In those moments of doubt; ''its so far'' for so long'' ''im scared'' I take comfort in the little things that humanize the scope of what it is I am about to do. To acknowledge that the flight to africa from sweet sweet Paris is shorter than the one TO Paris from the USA is to keep a wee finger on the otherwise great ideological distances being coverd here. to think that i am closer to a french bistro from the bush, than I would be sitting at home watching iron chef is some how comferting . A last note. these blog entries thus far seem regular, and a bit quixotic if not driveling, but once i am ''in the shit'' as they say, I imagine that the tone and color will change dramatically so look foward to far greater tales of adventure and heroic deeds, and stuff about eating rice every day, and heat, and mud and....

Saturday, May 30, 2009

OH boy.....NEWS!

SO, yippie and hooray, it finally came. The ominous hanging chad that was my future as been punched in full. I got a big, blue attahce type contraption in the mail last week from my friends at peace corps HQ. Seems they hadnt forgotten about me and, in fact, they want to send me to MALI!! After so much talk about living in the Mauritanian desert, i think thick niger river red clay is a real boon to the psyche. July, as previously assumed, is still the jumping off point, probely from philadelphia( I dont know that much yet, did I mention they like to make you squirm) and once in mali I will go in for about 11 weeks of training. That I suppose is what makes or breaks the volunteer. Its a time to re affirm youre will and probely re-evaluate your sanity. I have been reading alot of other blogs latey and i keep reading about people, groups even, who upon arrivel in country and within the first few days just turn around and go home. I guess the more i think about it, who isnt going over there with some small voice screaming GET OUT!! YOUR CRAZY!! i mean i am commited but still, is this whole effort a little nuts? anyway, if there are those in my group who DO leave early i will thank them in advance because they will have gone back home for that little voice inside us all.

Thursday, March 12, 2009

So soon, so so....not soon

here we are on the first day of me aknowledging the future. Peace Corps service fast approaches, and yet it doesnt. It looks as though ill be stateside until at least sometime in july, but then making others wait seems to be the raison d'etre for the PC, so i am supposedly content in doing so. with a vauge " maybe west africa'' as the only bit of geography i can currently pine away for, i really dont know how to feel other than joyous at the prospect, but I might as well be going to space, because i know as much about that as i do about anywere else they may send me.
Nervous?

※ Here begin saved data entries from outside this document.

(* ===== verification/ListBench.v ===== *)
(** * The list benchmark of core_list_join.c

    [core_list_init] builds the list; [core_bench_list] searches, reverses,
    sorts by computed values, removes and reinserts an item, and sorts back by
    index.  Comparing by value ([cmp_complex]) runs the matrix and the state
    benchmark through [calc_func], which caches its result in the item. *)

From Stdlib Require Import ZArith Lia.
From stdpp Require Import base list gmap numbers.
From S2P Require Import Prelude Crc StateMachine Matrix ListHeap MergeSort.

Local Open Scope Z_scope.
Local Open Scope cm_scope.

(** ** Data *)

(** [core_results] (coremark.h). *)
Record core_results := Results {
  seed1 : Z; seed2 : Z; seed3 : Z;
  memblock : list Z;          (* memblock[4], as addresses *)
  size : Z; iterations : Z; execs : Z;
  rlist : option Z;           (* list *)
  mat : mat_params;
  crc : Z; crclist : Z; crcmatrix : Z; crcstate : Z;
  err : Z;
  portable_id : Z             (* port.portable_id *)
}.

Definition set_crc (r : core_results) (c : Z) : core_results :=
  Results (seed1 r) (seed2 r) (seed3 r) (memblock r) (size r) (iterations r) (execs r)
    (rlist r) (mat r) c (crclist r) (crcmatrix r) (crcstate r) (err r) (portable_id r).
Definition set_crclist (r : core_results) (c : Z) : core_results :=
  Results (seed1 r) (seed2 r) (seed3 r) (memblock r) (size r) (iterations r) (execs r)
    (rlist r) (mat r) (crc r) c (crcmatrix r) (crcstate r) (err r) (portable_id r).
Definition set_crcmatrix (r : core_results) (c : Z) : core_results :=
  Results (seed1 r) (seed2 r) (seed3 r) (memblock r) (size r) (iterations r) (execs r)
    (rlist r) (mat r) (crc r) (crclist r) c (crcstate r) (err r) (portable_id r).
Definition set_crcstate (r : core_results) (c : Z) : core_results :=
  Results (seed1 r) (seed2 r) (seed3 r) (memblock r) (size r) (iterations r) (execs r)
    (rlist r) (mat r) (crc r) (crclist r) (crcmatrix r) c (err r) (portable_id r).

(** What the comparison functions reach: the data items, the results record,
    the matrices and the state-machine input (the block at memblock[3]). *)
Record env := Env { e_datas : gmap Z list_data; e_res : core_results;
                    e_mats : mmem; e_text : list Z }.

(** The whole store: the list cells and the rest. *)
Abbreviation world := (gmap Z list_head * env)%type.

Definition env_datas {A} (m : M (gmap Z list_data) A) : M env A :=
  zoom e_datas (fun d e => Env d (e_res e) (e_mats e) (e_text e)) m.
Definition env_mats {A} (m : M mmem A) : M env A :=
  zoom e_mats (fun mm e => Env (e_datas e) (e_res e) mm (e_text e)) m.
Definition env_text {A} (m : M (list Z) A) : M env A :=
  zoom e_text (fun t e => Env (e_datas e) (e_res e) (e_mats e) t) m.
Definition get_res : M env core_results := gets e_res.
Definition upd_res (f : core_results -> core_results) : M env unit :=
  modify (fun e => Env (e_datas e) (f (e_res e)) (e_mats e) (e_text e)).

(** The list operations on the whole store. *)
Definition on_list {A} (m : M lstore A) : M world A :=
  zoom (fun w => LStore (w.1) (e_datas w.2))
    (fun s w => (heads s, Env (datas s) (e_res w.2) (e_mats w.2) (e_text w.2))) m.

(** ** Comparison functions *)

(** The [switch (flag)] of [calc_func]. *)
Definition calc_switch (data : Z) : M env Z :=
  let flag := Z.land data 0x7 in
  let dtype := Z.land (Z.shiftr data 3) 0xf in
  let dtype := Z.lor dtype (Z.shiftl dtype 4) in
  let! res := get_res in
  match flag with
  | 0 =>
      let dtype := if dtype <? 0x22 then 0x22 else dtype in
      let! r := env_text (core_bench_state (size res) (seed1 res) (seed2 res) dtype (crc res)) in
      let retval := s16 r in
      upd_res (fun res => if crcstate res =? 0 then set_crcstate res (u16 retval) else res) ;;
      ret retval
  | 1 =>
      let! r := env_mats (core_bench_matrix (mat res) dtype (crc res)) in
      let retval := s16 r in
      upd_res (fun res => if crcmatrix res =? 0 then set_crcmatrix res (u16 retval) else res) ;;
      ret retval
  | _ => ret data
  end.

Definition calc_func (pdata : option Z) : M env Z :=
  let! d := env_datas (get_data pdata) in
  let data := data16 d in
  let optype := u8 (Z.land (Z.shiftr data 7) 1) in
  if truth optype then ret (Z.land data 0x007f)
  else
    let! retval := calc_switch data in
    upd_res (fun res => set_crc res (crcu16 (u16 retval) (crc res))) ;;
    let retval := Z.land retval 0x007f in
    let! d := env_datas (get_data pdata) in
    env_datas (put_data pdata
      (LData (s16 (Z.lor (Z.lor (Z.land data 0xff00) 0x0080) retval)) (idx16 d))) ;;
    ret retval.

Definition cmp_complex (a b : option Z) : M env Z :=
  let! val1 := calc_func a in
  let! val2 := calc_func b in
  ret (val1 - val2).

(** [x->data16 = (x->data16 & 0xff00) | (0x00ff & (x->data16 >> 8))] *)
Definition regen_data (x : option Z) : M env unit :=
  let! d := env_datas (get_data x) in
  env_datas (put_data x
    (LData (s16 (Z.lor (Z.land (data16 d) 0xff00) (Z.land 0x00ff (Z.shiftr (data16 d) 8))))
       (idx16 d))).

(** [res_null]: the argument [res] is [NULL]. *)
Definition cmp_idx (res_null : bool) (a b : option Z) : M env Z :=
  (if res_null then regen_data a ;; regen_data b else ret tt) ;;
  let! da := env_datas (get_data a) in
  let! db := env_datas (get_data b) in
  ret (idx16 da - idx16 db).

(** ** The benchmark *)

(** [p->info->data16] *)
Definition item_data (p : option Z) : M world Z :=
  let! d := cells (get_info p) in
  let! v := others (env_datas (get_data d)) in
  ret (data16 v).

(** The variables of the search loop: [list], [info.idx], [retval], [found],
    [missed]. *)
Record fvars := FVars { flist : option Z; fidx : Z; fretval : Z; ffound : Z; fmissed : Z }.

(** [this_find->next = finder->next; finder->next = list->next;
    list->next = finder;] *)
Definition relink (this_find list finder : option Z) : M world unit :=
  let! fn := cells (get_next finder) in
  cells (set_next this_find fn) ;;
  let! ln := cells (get_next list) in
  cells (set_next finder ln) ;;
  cells (set_next list finder).

Definition find_body (i : Z) (v : fvars) : M world fvars :=
  let '(FVars list fi retval found missed) := v in
  let info := LData (Z.land i 0xff) fi in
  let! this_find := on_list (core_list_find list info) in
  let! list := cells (core_list_reverse list) in
  let! (retval, found, missed) :=
    match this_find with
    | None =>
        let missed := u16 (missed + 1) in
        let! n := cells (get_next list) in
        let! d := item_data n in
        ret (u16 (retval + Z.land (Z.shiftr d 8) 1), found, missed)
    | Some _ =>
        let found := u16 (found + 1) in
        let! d := item_data this_find in
        let retval :=
          if truth (Z.land d 0x1) then u16 (retval + Z.land (Z.shiftr d 9) 1) else retval in
        let! finder := cells (get_next this_find) in
        match finder with
        | Some _ => relink this_find list finder ;; ret (retval, found, missed)
        | None => ret (retval, found, missed)
        end
    end in
  let fi := if 0 <=? fi then s16 (fi + 1) else fi in
  ret (FVars list fi retval found missed).

(** [while (finder) { retval = crc16(list->info->data16, retval);
    finder = finder->next; }] *)
Definition crc_loop (list finder : option Z) (retval : Z) : M world Z :=
  let! (_, retval) :=
    while (fun '(finder, _) => ret (bool_decide (finder <> None)))
      (fun '(finder, retval) =>
         let! d := item_data list in
         let retval := crc16 d retval in
         let! finder := cells (get_next finder) in
         ret (finder, retval)) (finder, retval) in
  ret retval.

(** From [remover = core_list_remove(list->next)] to [remover =
    core_list_undo_remove(remover, list->next)]: the CRC of the list with one
    item taken out. *)
Definition remove_crc_undo (info : list_data) (list : option Z) (retval : Z) : M world Z :=
  let! ln := cells (get_next list) in
  let! remover := cells (core_list_remove ln) in
  let! finder := on_list (core_list_find list info) in
  let! finder := match finder with None => cells (get_next list) | Some _ => ret finder end in
  let! retval := crc_loop list finder retval in
  let! ln := cells (get_next list) in
  cells (core_list_undo_remove remover ln) ;;
  ret retval.

Definition core_bench_list (finder_idx : Z) : M world Z :=
  let! res := others get_res in
  let find_num := seed3 res in
  let! v := for_n (Z.to_nat find_num) 0 find_body (FVars (rlist res) finder_idx 0 0 0) in
  (* the last value stored in info.data16, used when info.idx is negative *)
  let info := LData (if 0 <? find_num then Z.land (find_num - 1) 0xff else 0) (fidx v) in
  let list := flist v in
  let retval := u16 (fretval v + (ffound v * 4 - fmissed v)) in
  let! list := if 0 <? finder_idx then core_list_mergesort cmp_complex list else ret list in
  let! retval := remove_crc_undo info list retval in
  let! list := core_list_mergesort (cmp_idx true) list in
  let! finder := cells (get_next list) in
  crc_loop list finder retval.

(** ** Initialisation *)

(** [sizeof(struct list_data_s)] is 4. *)
Definition list_size (blksize : Z) : Z :=
  let per_item := 16 + 4 in u32 (blksize / per_item - 2).

(** The datum of the [i]-th inserted item. *)
Definition init_data (seed i : Z) : Z :=
  let datpat := Z.land (u16 (Z.lxor (u32 seed) i)) 0xf in
  let dat := u16 (Z.lor (Z.shiftl datpat 3) (Z.land i 0x7)) in
  s16 (Z.lor (Z.shiftl dat 8) dat).

(** [finder->info->idx = v] *)
Definition set_item_idx (p : option Z) (v : Z) : M lstore unit :=
  let! d := on_heads (get_info p) in
  let! x := on_datas (get_data d) in
  on_datas (put_data d (LData (data16 x) v)).

(** The index given to the item reached with counter [i], and the counter
    after it. *)
Definition init_idx (size seed i : Z) : Z * Z :=
  if i <? size / 5 then (s16 i, u32 (i + 1))
  else
    let pat := u16 (Z.lxor i (u32 seed)) in
    let i := u32 (i + 1) in
    (s16 (Z.land 0x3fff (Z.lor (Z.shiftl (Z.land i 0x07) 8) pat)), i).

Definition index_loop (size seed : Z) (finder : option Z) : M lstore (option Z * Z) :=
  while (fun '(finder, _) =>
      let! n := on_heads (get_next finder) in ret (bool_decide (n <> None)))
    (fun '(finder, i) =>
       let '(v, i) := init_idx size seed i in
       set_item_idx finder v ;;
       let! n := on_heads (get_next finder) in
       ret (n, i)) (finder, 1).

(** Cells and items 0 .. size-1 are the arrays at [memblock] and
    [datablock]. *)
Definition core_list_build (size seed : Z) : M lstore (option Z) :=
  let memblock_end := size in
  let datablock_end := size in
  let list := Some 0 in
  on_heads (set_next list None) ;;
  on_heads (set_info list (Some 0)) ;;
  set_item_idx list 0x0000 ;;
  let! d := on_heads (get_info list) in
  let! x := on_datas (get_data d) in
  on_datas (put_data d (LData (s16 0x8080) (idx16 x))) ;;
  let info := LData (s16 0xffff) 0x7fff in
  let! (_, memblock, datablock) :=
    core_list_insert_new list info 1 1 memblock_end datablock_end in
  for_n (Z.to_nat size) 0 (fun i '(memblock, datablock) =>
    let info := LData (init_data seed i) 0x7fff in
    let! (_, memblock, datablock) :=
      core_list_insert_new list info memblock datablock memblock_end datablock_end in
    ret (memblock, datablock)) (memblock, datablock) ;;
  let! finder := on_heads (get_next list) in
  index_loop size seed finder ;;
  ret list.

Definition core_list_init (blksize seed : Z) : M world (option Z) :=
  let size := list_size blksize in
  let! list := on_list (core_list_build size seed) in
  core_list_mergesort (cmp_idx true) list.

NO. although my french is coming along slowly and not speaking the local language does render me somewhat usless. I do study everyday, but my god! how many homonyms can one language have, and they certainly dont seem to care much for economy in there use of the alphabet, but its so darn purty so i plug away. these entries will be spare between now and the time i leave, maybe an update pre trip, but once abroad i hope to use this as a link to life as i knew it. for what ever it was worth.